En el proyecto también participan la empresa Soto del Ebro de Aldeanueva de Ebro, la francesa XEDA y la alemana HS Luftfilterbau GMBH, así como la Universidad de Malta, el Instituto de Investigación y Tecnología Agroalimentarias (IRTA) e Inspiralia.

Conservación más natural

En los últimos años la creciente demanda de productos menos procesados y cada vez más naturales ha favorecido el desarrollo de investigaciones sobre conservantes naturales, sin que ello redunde en mayores riesgos. Algunos de los antimicrobianos naturales se obtienen sobre todo de hierbas, plantas y especias, en cuyos extractos o aceites esenciales se encuentran compuestos fenólicos. Los principales beneficios de estos antimicrobianos es que impiden el desarrollo de gérmenes durante el proceso de conservación. Uno de los principales motivos de deterioro de la fruta es la aparición de mohos. Las investigaciones sobre antimicrobianos naturales han demostrado que la mayoría de estos agentes inhiben el crecimiento de bacterias y hongos, aunque los elimina en todos los casos.
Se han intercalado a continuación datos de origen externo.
(** ** scenes/end_scene.py *)

Module EndScene.

Definition load_assets (self : ref) : Eff World unit :=
  setattr self (set_font_xl (Some (mkFont 96))).

Definition cleanup (self : ref) : Eff World unit :=
  setattr self (set_font_xl None);;
  setattr self (set_assets_loaded false).

Definition process_input (self : ref) (events : list Event)
    (pressed_keys : ScancodeWrapper) : Eff World unit :=
  for_ events (λ event,
    when (type event =? KEYDOWN)
      (when (key event =? K_RIGHT)
         (n ← scenes_getitem "title";
          setattr self (set_next_scene (PyObj n));;
          setattr self (set_terminated true)))).

Definition update (self : ref) : Eff World unit := mret tt.

Definition render (self : ref) : Eff World unit :=
  _ ← getattr_opt self font_xl; mret tt.

Definition class : SceneClass :=
  mkSceneClass load_assets cleanup process_input update render.

End EndScene.

(** The classes of the repository whose source is at hand; any other
    class name stands for a class that overrides nothing. *)
Definition repo_classes (c : string) : SceneClass :=
  if decide (c = "PlayScene1") then PlayScene1.class
  else if decide (c = "EndScene") then EndScene.class
  else Scene.class.

(** ** game.py *)

Module Game.

Definition FPS : Z := 60.

Definition is_quit_event (event : Event) (pressed_keys : ScancodeWrapper) : bool :=
  let x_out := type event =? QUIT in
  let ctrl := pressed_keys K_LCTRL || pressed_keys K_RCTRL in
  let q := pressed_keys K_q in
  x_out || (ctrl && q).

(** The [for event in pygame.event.get()] loop of [run]: the new value of
    [running] and [filtered_events]. *)
Definition get_user_input (pressed_keys : ScancodeWrapper) (events : list Event)
    (running : bool) : bool * list Event :=
  fold_left
    (λ '(running, filtered_events) event,
       if is_quit_event event pressed_keys
       then (false, filtered_events)
       else (running, (filtered_events ++ [event])%list))
    events (running, []).

(** A method call on the value of an attribute that may hold [None]. *)
Definition on {A} (target : pyref) (m : ref → Eff Runtime A) : Eff Runtime A :=
  match target with
  | PyObj r => m r
  | PyNone => raise AttributeError
  end.

Section driver.

Variable classes : string → SceneClass.

(** [ClassName(self, **kwargs)]: a new object, then [__init__], which in
    the scene classes of the repository only calls [Scene.__init__]. *)
Definition construct (c : string) (kwargs : gmap string bool) : Eff Runtime ref :=
  self ← gets (λ s, fresh (dom (objs (world s))));
  lift (modify (λ w, mkWorld (scenes w) (<[self := blank c]> (objs w))));;
  Scene.__init__ classes self kwargs;;
  mret self.

Definition __init__ : Eff Runtime unit :=
  title ← construct "TitleScene" {["delay_asset_loading" := false]};
  play1 ← construct "PlayScene1" {["cleanup_on_terminate" := true]};
  play2 ← construct "PlayScene2" {["cleanup_on_terminate" := true]};
  special ← construct "SpecialScene"
              (<["delay_asset_loading" := false]>
                 {["cleanup_on_terminate" := false]});
  end_ ← construct "EndScene" ∅;
  lift (modify (λ w, mkWorld
     (<["title" := title]> (<["play1" := play1]> (<["play2" := play2]>
        (<["special" := special]> {["end" := end_]}))))
     (objs w)));;
  a ← lift (scenes_getitem "title");
  set_active_scene (PyObj a);;
  a ← gets active_scene;
  on a (Scene.call_enter classes Driver).
(** C9.  With an empty candidate range, [offset_min > offset_max],
    [mbedtls_ct_memcpy_offset] returns after the one test that leaves the
    loop: no iteration is run, nothing is loaded or stored, and memory is
    what it was, whatever the offset and the length. *)
Theorem memcpy_offset_empty_range (cfg : config)
        (dest src offset offset_min offset_max len : Z) (st : state)
        (fuel : nat) :
  offset_max < offset_min -> (0 < fuel)%nat ->
  exists st',
    mbedtls_ct_memcpy_offset cfg dest src offset offset_min offset_max len
                             fuel st = Some (tt, st')
    /\ st_mem st' = st_mem st
    /\ st_trace st' = EvBranch false :: st_trace st
    /\ memcpy_offset_events cfg dest src offset_min offset_max len
       = [EvBranch false].
Proof.
  intros Hempty Hfuel. exists (log (EvBranch false) st).
  split; [|split; [reflexivity|split; [reflexivity|]]].
  - destruct fuel as [|fuel]; [lia|].
    unfold mbedtls_ct_memcpy_offset, bind, for_loop. cbn [iterate].
    unfold bind, branch, ret.
    destruct (Z.leb_spec offset_min offset_max); [lia | reflexivity].
  - unfold memcpy_offset_events, loop_exit, loop_events, candidates.
    replace (Z.to_nat (offset_max + 1 - offset_min)) with 0%nat by lia.
    reflexivity.
Qed.

Lemma memcpy_offset_empty_range_witness :
  4 < 5 /\ (0 < 1)%nat
  /\ exists st',
      mbedtls_ct_memcpy_offset portable 100 200 5 5 4 16 1%nat
        (mkState (mem_of 100 [1; 2; 3]) []) = Some (tt, st')
      /\ st_mem st' = mem_of 100 [1; 2; 3]
      /\ st_trace st' = [EvBranch false].
Proof.
  assert (He : 4 < 5) by lia.
  assert (Hf : (0 < 1)%nat) by lia.
  split; [exact He|]. split; [exact Hf|].
  destruct (memcpy_offset_empty_range portable 100 200 5 5 4 16
              (mkState (mem_of 100 [1; 2; 3]) []) 1%nat He Hf)
    as (st' & Hrun & Hm & Ht & _).
  exists st'. split; [exact Hrun|]. split; [exact Hm | exact Ht].
Defined.

(** C10.  Every writing operation writes inside its destination only:
    [mbedtls_ct_memcpy_if] and [mbedtls_ct_zeroize_if] leave every cell
    outside [dest[0..len)], resp. [buf[0..len)], as it was,
    [mbedtls_ct_memmove_left] leaves every cell outside [start[0..total)] as
    it was and no cell changes when [total = 0], and [mbedtls_ct_memcmp]
    leaves the memory as it was; so does [mbedtls_ct_memcpy_offset] outside
    [dest[0..len)].  This holds for every condition, offset and placement of
    the buffers. *)
Theorem writes_stay_in_destination (cfg : config)
        (c dest src1 src2 len buf start total offset a b n : Z)
        (src offset_min offset_max : Z) (st : state) (fuel : nat) :
  object_size len -> object_size total -> object_size n ->
  (Z.to_nat len < fuel)%nat -> (Z.to_nat total < fuel)%nat ->
  (Z.to_nat n < fuel)%nat ->
  (exists st',
      mbedtls_ct_memcpy_if cfg c dest src1 src2 len fuel st = Some (tt, st')
      /\ forall p, ~ (dest <= p < dest + len) -> st_mem st' p = st_mem st p)
  /\ (exists st',
         mbedtls_ct_zeroize_if cfg c buf len fuel st = Some (tt, st')
         /\ forall p, ~ (buf <= p < buf + len) -> st_mem st' p = st_mem st p)
  /\ (exists st',
         mbedtls_ct_memmove_left start total offset fuel st = Some (tt, st')
         /\ (forall p, ~ (start <= p < start + total) ->
                       st_mem st' p = st_mem st p)
         /\ (total = 0 -> forall p, st_mem st' p = st_mem st p))
  /\ (exists r st',
         mbedtls_ct_memcmp cfg a b n fuel st = Some (r, st')
         /\ st_mem st' = st_mem st)
  /\ (is_size_t offset_min -> object_size (offset_max + len) ->
      (candidates offset_min offset_max < fuel)%nat ->
      exists st',
        mbedtls_ct_memcpy_offset cfg dest src offset offset_min offset_max
                                 len fuel st = Some (tt, st')
        /\ forall p, ~ (dest <= p < dest + len) ->
                     st_mem st' p = st_mem st p).
Proof.
  intros Hlen Htotal Hn Hfl Hft Hfn. split; [|split; [|split; [|split]]].
  - destruct (memcpy_if_spec cfg c dest src1 src2 len Hlen fuel st Hfl)
      as (st' & Hrun & Hf & _).
    exists st'. split; [exact Hrun | exact Hf].
  - destruct (zeroize_if_spec cfg c buf len Hlen fuel st Hfl)
      as (st' & Hrun & Hf & _).
    exists st'. split; [exact Hrun | exact Hf].
  - destruct (memmove_left_spec start total offset Htotal fuel st Hft)
      as (st' & Hrun & Hf & _).
    exists st'. split; [exact Hrun|]. split; [exact Hf|].
    intros -> p. apply Hf. lia.
  - destruct (memcmp_spec cfg a b n Hn fuel st Hfn)
      as (r & st' & Hrun & Hm & _).
    exists r, st'. split; [exact Hrun | exact Hm].
  - intros Hmin Hsrc Hfc.
    assert (Hmax : offset_max < SIZE_MAX)
      by (unfold object_size, PTRDIFF_MAX, SIZE_MAX in *; lia).
    destruct (memcpy_offset_spec cfg dest src offset offset_min offset_max
                len Hlen Hmin Hmax fuel st Hfl Hfc)
      as (st' & Hrun & Hf & _).
    exists st'. split; [exact Hrun | exact Hf].
Qed.

Lemma writes_stay_in_destination_witness :
  object_size 6 /\ object_size 8 /\ object_size 5
  /\ (Z.to_nat 6 < 9)%nat /\ (Z.to_nat 8 < 9)%nat /\ (Z.to_nat 5 < 9)%nat
  /\ exists st',
      mbedtls_ct_memcpy_if aarch64 MBEDTLS_CT_TRUE 100 103 NULL 6 9%nat
        (mkState (mem_of 100 [1; 2; 3; 4; 5; 6; 7; 8; 9]) []) = Some (tt, st')
      /\ forall p, ~ (100 <= p < 100 + 6) ->
                   st_mem st' p = mem_of 100 [1; 2; 3; 4; 5; 6; 7; 8; 9] p.
Proof.
  assert (H6 : object_size 6) by (unfold object_size, PTRDIFF_MAX; lia).
  assert (H8 : object_size 8) by (unfold object_size, PTRDIFF_MAX; lia).
  assert (H5 : object_size 5) by (unfold object_size, PTRDIFF_MAX; lia).
  assert (Hf6 : (Z.to_nat 6 < 9)%nat) by (simpl; lia).
  assert (Hf8 : (Z.to_nat 8 < 9)%nat) by (simpl; lia).
  assert (Hf5 : (Z.to_nat 5 < 9)%nat) by (simpl; lia).
  repeat (split; [assumption|]).
  exact (proj1 (writes_stay_in_destination aarch64 MBEDTLS_CT_TRUE
                  100 103 NULL 6 100 100 8 3 100 200 5 200 1 4
                  (mkState (mem_of 100 [1; 2; 3; 4; 5; 6; 7; 8; 9]) [])
                  9 H6 H8 H5 Hf6 Hf8 Hf5)).
Defined.

(** ** Leakage *)

Lemma leakage_emitted {A} (c : M A) fuel m (r : A) st' evs :
  run c fuel m = Some (r, st') -> emitted [] evs st' ->
  leakage c fuel m = Some evs.
Proof.
  unfold leakage, emitted. intros -> ->.
  now rewrite app_nil_r, rev_involutive.
Qed.

Lemma loop_events_flat_map body i0 k :
  loop_events body i0 1 k
  = flat_map (fun v => EvBranch true :: body v)
             (map (fun j => i0 + Z.of_nat j) (seq 0 k)).
Proof.
  unfold loop_events. rewrite !flat_map_concat_map, map_map.
  f_equal. apply map_ext. intros j. now rewrite Z.mul_1_l.
Qed.

Lemma count_occ_range lo k v :
  count_occ Z.eq_dec (map (fun j => lo + Z.of_nat j) (seq 0 k)) v
  = if (lo <=? v) && (v <? lo + Z.of_nat k) then 1%nat else 0%nat.
Proof.
  induction k as [|k IH].
  - cbn. zbool; lia || reflexivity.
  - rewrite seq_S, map_app, count_occ_app, IH. cbn [map count_occ Nat.add].
    destruct (Z.eq_dec (lo + Z.of_nat k) v); zbool; lia || reflexivity.
Qed.

(** C8.  What an operation lets an observer see (the sequence of its
    branch decisions, which fixes the instructions run and with them the
    time in this model, and the addresses and widths of its loads and
    stores) is a function of the addresses and declared sizes it is given:
    it is the same for every content of memory, every condition and every
    offset.  In particular the trace of [mbedtls_ct_memcpy_offset] is one
    conditional-copy pass reading from [src + v] for each candidate [v] of
    [[offset_min, offset_max]] in ascending order, each candidate exactly
    once, whichever offset is the real one. *)
Theorem leakage_is_data_independent (cfg : config)
        (a b n dest src1 src2 len buf start total src offset_min offset_max
           : Z) (fuel : nat) :
  object_size n -> object_size len -> object_size total ->
  is_size_t offset_min -> object_size (offset_max + len) ->
  (Z.to_nat n < fuel)%nat -> (Z.to_nat len < fuel)%nat ->
  (Z.to_nat total < fuel)%nat ->
  (candidates offset_min offset_max < fuel)%nat ->
  (forall m,
      leakage (mbedtls_ct_memcmp cfg a b n) fuel m
      = Some (memcmp_events cfg a b n))
  /\ (forall c m,
         leakage (mbedtls_ct_memcpy_if cfg c dest src1 src2 len) fuel m
         = Some (memcpy_if_events cfg dest src1 src2 len))
  /\ (forall c m,
         leakage (mbedtls_ct_zeroize_if cfg c buf len) fuel m
         = Some (zeroize_if_events cfg buf len))
  /\ (forall offset m,
         leakage (mbedtls_ct_memmove_left start total offset) fuel m
         = Some (memmove_left_events start total))
  /\ (forall offset m,
         leakage (mbedtls_ct_memcpy_offset cfg dest src offset offset_min
                                           offset_max len) fuel m
         = Some (memcpy_offset_events cfg dest src offset_min offset_max len))
  /\ memcpy_offset_events cfg dest src offset_min offset_max len
     = flat_map (fun v => EvBranch true
                          :: memcpy_if_events cfg dest (src + v) NULL len)
                (candidate_offsets offset_min offset_max)
       ++ [EvBranch false]
  /\ (forall v, offset_min <= v <= offset_max ->
                count_occ Z.eq_dec (candidate_offsets offset_min offset_max) v
                = 1%nat)
  /\ (forall v, In v (candidate_offsets offset_min offset_max) ->
                offset_min <= v <= offset_max).
Proof.
  intros Hn Hlen Htotal Hmin Hsrc Hfn Hfl Hft Hfc.
  assert (Hmax : offset_max < SIZE_MAX)
    by (unfold object_size, PTRDIFF_MAX, SIZE_MAX in *; lia).
  split; [|split; [|split; [|split; [|split; [|split; [|split]]]]]].
  - intros m.
    destruct (memcmp_spec cfg a b n Hn fuel (mkState m []) Hfn)
      as (r & st' & Hrun & _ & Ht & _).
    exact (leakage_emitted _ _ _ _ _ _ Hrun Ht).
  - intros c m.
    destruct (memcpy_if_spec cfg c dest src1 src2 len Hlen fuel
                             (mkState m []) Hfl) as (st' & Hrun & _ & Ht & _).
    exact (leakage_emitted _ _ _ _ _ _ Hrun Ht).
  - intros c m.
    destruct (zeroize_if_spec cfg c buf len Hlen fuel (mkState m []) Hfl)
      as (st' & Hrun & _ & Ht & _).
    exact (leakage_emitted _ _ _ _ _ _ Hrun Ht).
  - intros offset m.
    destruct (memmove_left_spec start total offset Htotal fuel (mkState m [])
                                Hft) as (st' & Hrun & _ & Ht & _).
    exact (leakage_emitted _ _ _ _ _ _ Hrun Ht).
  - intros offset m.
    destruct (memcpy_offset_spec cfg dest src offset offset_min offset_max
                len Hlen Hmin Hmax fuel (mkState m []) Hfl Hfc)
      as (st' & Hrun & _ & Ht & _).
    exact (leakage_emitted _ _ _ _ _ _ Hrun Ht).
  - unfold memcpy_offset_events, loop_exit, candidate_offsets.
    now rewrite loop_events_flat_map.
  - intros v Hv. unfold candidate_offsets. rewrite count_occ_range.
    unfold candidates. zbool; lia || reflexivity.
  - intros v Hv. unfold candidate_offsets, candidates in Hv.
    apply in_map_iff in Hv. destruct Hv as (j & <- & Hj).
    apply in_seq in Hj. lia.
Qed.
Ajo, cebolla, orégano o perejil contienen aceites esenciales con propiedades antimicrobianas. En los últimos años, la industria alimentaria se ha interesado cada vez más en el uso de extractos y aceites esenciales procedentes de plantas para controlar microorganismos patógenos como Fusarium spp. o Aspergillus spp., causantes del deterioro y descomposición de ciertos alimentos. Para inhibir el crecimiento de microorganismos indeseables en los alimentos, los antimicrobianos pueden añadirse directamente en el producto, en su superficie o incorporados como material en el envase.

Las películas antimicrobianas pueden mantener su actividad durante un largo periodo de tiempo. A pesar del gran potencial de estos aceites y compuestos, su empleo en la conservación de alimentos precisa de más investigaciones para determinar si se producen cambios en las propiedades organolépticas en algunos casos y reducir las dosis requeridas. También es necesario estudiar la conveniencia de combinar estos antimicrobianos con otros sistemas de conservación, como la temperatura.